More trees are upright, than men.

Only imbeciles want credit for the achievements of their ancestors.

Long visits bring short compliments.

Deep people don’t say shallow things.

A thousand pictures are not equal to one book.

You can’t talk of the ocean to a well-frog.

If you owe a man money, there is nothing like seeing him often.

A quack will kill a man without a knife.

Let the sovereign be thin so long as his subjects are fat.

Some study shows the need for more.

Better eighty per cent. ready money than cent. per cent. on trust.

The highest towers begin from the ground.

Medicine cures the man who is fated not to die.

If a man has money, he will find plenty who have scales.

Even the best artificial flowers have no smell.

A thousand soldiers are easier to be got than one general.

A thousand prescriptions are more readily forthcoming than a single cure.

No needle is sharp at both ends.

Straight trees are felled first.

No image-maker worships the Gods. He knows what they are made of.

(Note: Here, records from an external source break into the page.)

(** A thread writes a piece of its message. *)
Lemma claims_write iss ts rc log l i own m fd rest n file :
  ts !! i = Some (TSend own m (SWrite fd rest)) ->
  (forall k c tok c', answers m = Some k -> rc !! k = Some (c, tok) -> file = Some c' -> (c <= c')%nat) ->
  claims_inv iss ts rc log l ->
  claims_inv iss (<[i := TSend own m (SWrite fd (drop n rest))]> ts) rc (log ++ [Piece (answers m) file (take n rest)]) l.
Proof.
  intros Hi Hf Hcl. pose proof (fun k => claims_unique _ _ _ _ _ i _ k Hcl Hi) as Hu. simpl in Hu. destruct Hcl as [A B C D E].
  assert (Hother : forall k, answers m <> Some k -> written k (log ++ [Piece (answers m) file (take n rest)]) = written k log).
  { intros k Hk. rewrite written_snoc, bool_decide_false by done. apply app_nil_r. }
  assert (Hmine : forall k, answers m = Some k -> written k (log ++ [Piece (answers m) file (take n rest)]) = written k log ++ take n rest).
  { intros k Hk. rewrite written_snoc. by rewrite bool_decide_true. }
  split.
  - by rewrite (omap_insert_same _ ts i _ _ Hi).
  - intros k. rewrite (omap_insert_same _ ts i _ _ Hi) by done. intros Hk. destruct (B k Hk) as [Hlt Hwr]. split; [done|].
    rewrite Hother; [done|]. intros Hm. destruct (Hu k Hm) as [Hl Ht]. apply elem_of_app in Hk as [Hk|Hk]; [done|].
    apply list_elem_of_omap in Hk as (pc & Hp & Hk). destruct pc as [|a e r len| | | | |]; try done.
    apply list_elem_of_lookup in Hp as [j Hj]. specialize (Ht j _ Hj Hk). congruence.
  - intros j own' m' p k [[-> E1]|[Hne Hj]]%lookup_insert_cases Hk.
    + injection E1 as -> -> ->. destruct (C i own m _ k Hi Hk) as (Hp & Hr). split; [|done]. simpl in Hp |- *. rewrite Hmine by done.
      by rewrite <- app_assoc, take_drop.
    + rewrite Hother; [by apply (C j own')|]. intros Hm. destruct (Hu k Hm) as [_ Ht]. by apply Hne, (Ht j _ Hj).
  - intros k c tok Hk. destruct (decide (answers m = Some k)) as [Hm|Hm]; [|rewrite Hother by done; by eapply D].
    rewrite Hmine by done. destruct (C i own m _ k Hi Hm) as (Hp & c0 & tok0 & e & d & Hr & Hpar). simpl in Hp.
    assert (tok0 = tok) as -> by congruence. exists e, d. rewrite <- Hpar, <- Hp. exists (drop n rest). by rewrite <- app_assoc, take_drop.
  - intros x k [Hx|Hx]%elem_of_app; [by apply E|]. apply list_elem_of_singleton in Hx as ->. simpl. intros Hm.
    destruct (C i own m _ k Hi Hm) as (_ & c & tok & e & d & Hr & _). exists c, tok. split; [done|]. intros c' Hc'. by eapply Hf.
Qed.

(** ** Descriptors and the write mutex *)

Lemma connections_at fd ls files acc ts rc i pc pc' :
  ts !! i = Some pc -> closing pc' = false -> connections_inv fd ls files acc ts rc -> connections_inv fd ls files acc (<[i := pc']> ts) rc.
Proof.
  intros Hi Hc [A B C D E]. split; try done.
  - intros x [[_ ->]|[_ Hj]]%lookup_insert_cases; [by destruct pc'|by apply D].
  - intros j x [[_ ->]|[_ Hj]]%lookup_insert_cases Hx; [congruence|by eapply E].
Qed.

Lemma connections_files fd ls files files' acc ts rc : (forall f c, files' !! f = Some (Some c) -> files !! f = Some (Some c)) ->
  connections_inv fd ls files acc ts rc -> connections_inv fd ls files' acc ts rc.
Proof.
  intros Hf [A B C D E]. split; try done; [intros f c Hc; by apply B, Hf|]. intros pc Ht Hp. destruct (D pc Ht Hp) as [? Hno].
  split; [done|]. intros f c Hc. by eapply Hno, Hf.
Qed.

Lemma connections_received fd ls files acc ts rc c tok : (c < acc)%nat ->
  connections_inv fd ls files acc ts rc -> connections_inv fd ls files acc ts (rc ++ [(c, tok)]).
Proof.
  intros Hc [A B C D E]. split; try done. intros k c' tok' Hk. apply lookup_app_Some in Hk as [Hk|[_ Hk]]; [by eapply A|].
  apply list_lookup_singleton_Some in Hk as [_ [= -> ->]]. done.
Qed.

(** The event thread has closed the descriptor. *)
Lemma connections_close fd ls files acc ts rc pc' :
  0 <= fd -> closing pc' = true -> connections_inv fd ls files acc ts rc -> connections_inv fd ls (delete fd files) acc (<[0%nat := pc']> ts) rc.
Proof.
  intros Hfd Hc [A B C D E].
  assert (Hnone : forall f c, delete fd files !! f <> Some (Some c)) by (intros f c [Hne Hf]%lookup_delete_Some; by destruct (B f c Hf) as (-> & _)).
  split; try done.
  - intros f c Hf. by destruct (Hnone f c).
  - intros x _ _. split; [by apply C|done].
  - intros j x [[-> _]|[_ Hj]]%lookup_insert_cases Hx; [done|by eapply E].
Qed.

(** It has set [fdCommand] to -1. *)
Lemma connections_forget fd ls ls' files acc ts rc pc pc' :
  ts !! 0%nat = Some pc -> closed_only pc = true -> closed_only pc' = false -> connections_inv fd ls files acc ts rc ->
  connections_inv (-1) ls' files acc (<[0%nat := pc']> ts) rc.
Proof.
  intros Hi Hp Hp' [A B C D E]. destruct (D pc Hi Hp) as [_ Hnone]. split; try done.
  - intros f c Hf. by destruct (Hnone f c).
  - intros x [[_ ->]|[Hne _]]%lookup_insert_cases; [congruence|done].
  - intros j x [[-> _]|[_ Hj]]%lookup_insert_cases Hx; [done|by eapply E].
Qed.

Lemma given_up_at ls ts i pc pc' : ts !! i = Some pc -> pc <> TForgotten -> not_given_up ls ts -> not_given_up ls (<[i := pc']> ts).
Proof.
  intros Hi Hp [?|Hf]; [by left|right]. destruct (decide (i = 0%nat)) as [->|Hne]; [congruence|]. by rewrite list_lookup_insert_ne.
Qed.

Lemma mutex_at mu ts i pc pc' : ts !! i = Some pc -> in_write pc' = in_write pc -> mutex_inv mu ts -> mutex_inv mu (<[i := pc']> ts).
Proof.
  intros Hi Hw Hm j. rewrite (Hm j). split.
  - intros (x & Hx & Hwx). destruct (decide (j = i)) as [->|Hne].
    + exists pc'. rewrite list_lookup_insert_eq by (by eapply lookup_lt_Some). split; [done|]. rewrite Hw. congruence.
    + exists x. by rewrite list_lookup_insert_ne.
  - intros (x & [[-> ->]|[_ Hx]]%lookup_insert_cases & Hwx); [exists pc; split; congruence|by exists x].
Qed.

Lemma mutex_lock ts i pc pc' : ts !! i = Some pc -> in_write pc' = true -> mutex_inv None ts -> mutex_inv (Some i) (<[i := pc']> ts).
Proof.
  intros Hi Hw Hm j. split.
  - intros [= <-]. exists pc'. by rewrite list_lookup_insert_eq by (by eapply lookup_lt_Some).
  - intros (x & [[-> _]|[_ Hx]]%lookup_insert_cases & Hwx); [done|]. discriminate (proj2 (Hm j) (ex_intro _ x (conj Hx Hwx))).
Qed.

Lemma mutex_unlock mu ts i pc pc' : ts !! i = Some pc -> in_write pc = true -> in_write pc' = false -> mutex_inv mu ts -> mutex_inv None (<[i := pc']> ts).
Proof.
  intros Hi Hw Hw' Hm j. split; [done|]. intros (x & [[-> ->]|[Hne Hx]]%lookup_insert_cases & Hwx); [congruence|].
  pose proof (proj2 (Hm i) (ex_intro _ pc (conj Hi Hw))). pose proof (proj2 (Hm j) (ex_intro _ x (conj Hx Hwx))). congruence.
Qed.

Half an orange tastes as sweet as a whole one.

Even the Yellow River is sometimes clear.

We love our own compositions, but other men’s wives.

Don’t pull up your shoe in a melon-field, nor adjust your hat under a plum-tree (i.e., avoid the appearance of evil).

Free-sitters at the play always grumble most.

Laugh and keep young.

Happiness stands beside the ugly.

A good memory is not equal to bad ink.

With money―a dragon; without it―a worm.